REQUIRED WORK: Each line of the material holding the word "Definition" must be identified and copied.

******

(** The two canvases of the component are 200 by 50. *)
Definition sample_canvas : Waveform.HTMLCanvasElement :=
  {| Waveform.width := 200; Waveform.height := 50;
     Waveform.context2d := true |}.

Definition silence : Waveform.Analyser :=
  {| Waveform.timeDomainData := λ _, Byte.x80 |}.

Definition text_part_message : Earlier.Message :=
  {| Earlier.base := turn_complete_message;
     Earlier.firstPart := Some {| Earlier.inlineData := None |} |}.

Definition bare_turn_complete : Earlier.Message :=
  {| Earlier.base := turn_complete_message; Earlier.firstPart := None |}.

(** ** The schedule on doubles

    The arithmetic of the audio branch of [onmessage] as the source computes
    it, on IEEE 754 binary64 numbers in seconds:
    [nextStartTime = Math.max(nextStartTime, currentTime)], the source is
    started at [nextStartTime], and
    [nextStartTime = nextStartTime + audioBuffer.duration]. *)

Module Doubles.

Import PrimFloat.








End Doubles.

(** * Properties *)

(** ** stopConversation in closed form *)

Lemma optionally_stop_tracks o s :
  optionally stop_tracks o s
  = with_streams (opt_apply (λ m, <[m := false]>) o) s.
Proof. destruct o, s as [u []]; reflexivity. Qed.

Lemma optionally_disconnect o s :
  optionally disconnect o s = with_edges (opt_apply cut o) s.
Proof. destruct o, s as [u []]; reflexivity. Qed.

Lemma optionally_close_context o s :
  optionally close_context o s
  = with_contexts (opt_apply (λ c, <[c := false]>) o) s.
Proof. destruct o, s as [u []]; reflexivity. Qed.

Lemma stopConversation_unfold s :
  stopConversation s =
  {| ui := ui_after_stop (ui s);
     platform := platform_after_stop (ui s) (platform s) |}.
Proof.
  destruct s as [[a c tr ct er cr sr [st ic oc og sp so nx af ia oa]] []].
  unfold stopConversation, ui_after_stop, platform_after_stop.
  cbv zeta.
  rewrite !optionally_stop_tracks, !optionally_disconnect,
    !optionally_close_context.
  destruct sr; destruct af as [[|?]|]; reflexivity.
Qed.

Lemma stopConversation_twice s :
  stopConversation (stopConversation s) = stopConversation s.
Proof.
  rewrite (stopConversation_unfold (stopConversation s)).
  rewrite (stopConversation_unfold s). cbn.
  destruct (platform_after_stop (ui s) (platform s)); reflexivity.
Qed.

Lemma lookup_close (l : list bool) (h : nat) : <[h := false]> l !! h ≠ Some true.
Proof.
  destruct (decide (h < length l)) as [Hlt|Hge].
  - rewrite list_lookup_insert_eq by done. discriminate.
  - rewrite list_insert_ge by lia. rewrite lookup_ge_None_2 by lia. discriminate.
Qed.

Lemma opt_close_keeps (o : option nat) (l : list bool) (c : nat) :
  l !! c ≠ Some true → opt_apply (λ c, <[c := false]>) o l !! c ≠ Some true.
Proof.
  destruct o as [h|]; cbn; [|done]. intros Hc.
  destruct (decide (h = c)) as [->|Hne]; [apply lookup_close|].
  by rewrite list_lookup_insert_ne.
Qed.

Lemma cut_spec (n : nat) (l : list (Endpoint * Endpoint)) e :
  e ∈ cut n l ↔ e.1 ≠ ENode n ∧ e ∈ l.
Proof. unfold cut. apply (list_elem_of_filter (λ e, e.1 ≠ ENode n)). Qed.

Lemma opt_cut_subseteq (o : option nat) (l : list (Endpoint * Endpoint)) e :
  e ∈ opt_apply cut o l → e ∈ l.
Proof. destruct o; cbn; [|done]. rewrite cut_spec. tauto. Qed.

Lemma opt_cut_some (n : nat) (l : list (Endpoint * Endpoint)) e :
  e ∈ opt_apply cut (Some n) l → e.1 ≠ ENode n.
Proof. cbn. rewrite cut_spec. tauto. Qed.

Lemma stopConversation_releases s :
  released (resources s) (platform (stopConversation s)).
Proof.
  rewrite stopConversation_unfold. unfold released, resources.
  destruct (audioResources (ui s)) as [st ic oc og sp so nx af ia oa] eqn:Hr.
  split; [|split].
  - intros m Hm. cbn in *. rewrite Hr. cbn. rewrite Hm. apply lookup_close.
  - intros c Hc. cbn in *. rewrite Hr. cbn.
    destruct Hc as [-> | ->]; cbn.
    + apply opt_close_keeps, lookup_close.
    + apply lookup_close.
  - intros n Hn e He. unfold held_nodes in Hn.
    apply list_elem_of_omap in Hn as (o & Ho & Hx). cbn in Hx. subst o.
    cbn in He, Ho. rewrite Hr in He. cbn in He.
    repeat (apply elem_of_cons in Ho as [<- | Ho]);
      [| | | |by apply elem_of_nil in Ho].
    + do 3 apply opt_cut_subseteq in He. by apply opt_cut_some in He.
    + do 2 apply opt_cut_subseteq in He. by apply opt_cut_some in He.
    + apply opt_cut_subseteq in He. by apply opt_cut_some in He.
    + by apply opt_cut_some in He.
Qed.

(** ** Math.max on doubles *)

Section DoublesProperties.

Import PrimFloat SpecFloat FloatOps FloatAxioms.





End DoublesProperties.

Section Properties.

Context (decodeAudioData : string → option N).
Context {Float32Array : Type} (createBlob : Float32Array → Blob).

Local Abbreviation step := (step decodeAudioData createBlob).
Local Abbreviation run := (run decodeAudioData createBlob).
Local Abbreviation onmessage := (onmessage decodeAudioData).

(** ** The handlers in closed form *)

Lemma handle_transcriptions_unfold m s :
  handle_transcriptions m s = (apply_deltas m s, Some ()).
Proof.
  unfold handle_transcriptions, apply_deltas.
  destruct (outputTranscription m), (inputTranscription m); reflexivity.
Qed.

Lemma handle_turnComplete_unfold m s :
  handle_turnComplete m s = (complete_turn m s, Some ()).
Proof.
  unfold handle_turnComplete, complete_turn.
  destruct (turnComplete m); [|reflexivity].
  cbv [when mbind Handler_bind gets act mret Handler_ret].
  destruct (truthy (user (currentTurnRef (ui s)))
            || truthy (model (currentTurnRef (ui s)))); reflexivity.
Qed.

Lemma handle_interrupted_unfold m s :
  handle_interrupted m s = (interrupt m s, Some ()).
Proof.
  unfold handle_interrupted, interrupt.
  destruct (interrupted m); reflexivity.
Qed.

Lemma handle_audio_unfold now m s :
  handle_audio decodeAudioData now m s =
  match playable m s with
  | None => (s, Some ())
  | Some (d, g) =>
      match decodeAudioData d with
      | Some len => (enqueue len g (raise_to_clock now s), Some ())
      | None => (raise_to_clock now s, None)
      end
  end.
Proof.
  unfold handle_audio, playable. cbv [mbind Handler_bind gets].
  destruct (audioData m) as [d|]; [|reflexivity].
  destruct (outputAudioContext (resources s)); [|reflexivity].
  destruct (outputGainNode (resources s)) as [g|]; [|reflexivity].
  destruct (truthy d); [|reflexivity].
  cbv [when schedule_audio await_decode mbind Handler_bind gets act].
  destruct (decodeAudioData d); reflexivity.
Qed.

******

EXERCISE RESPONSE:
Definition sample_canvas : Waveform.HTMLCanvasElement :=
Definition silence : Waveform.Analyser :=
Definition text_part_message : Earlier.Message :=
Definition bare_turn_complete : Earlier.Message :=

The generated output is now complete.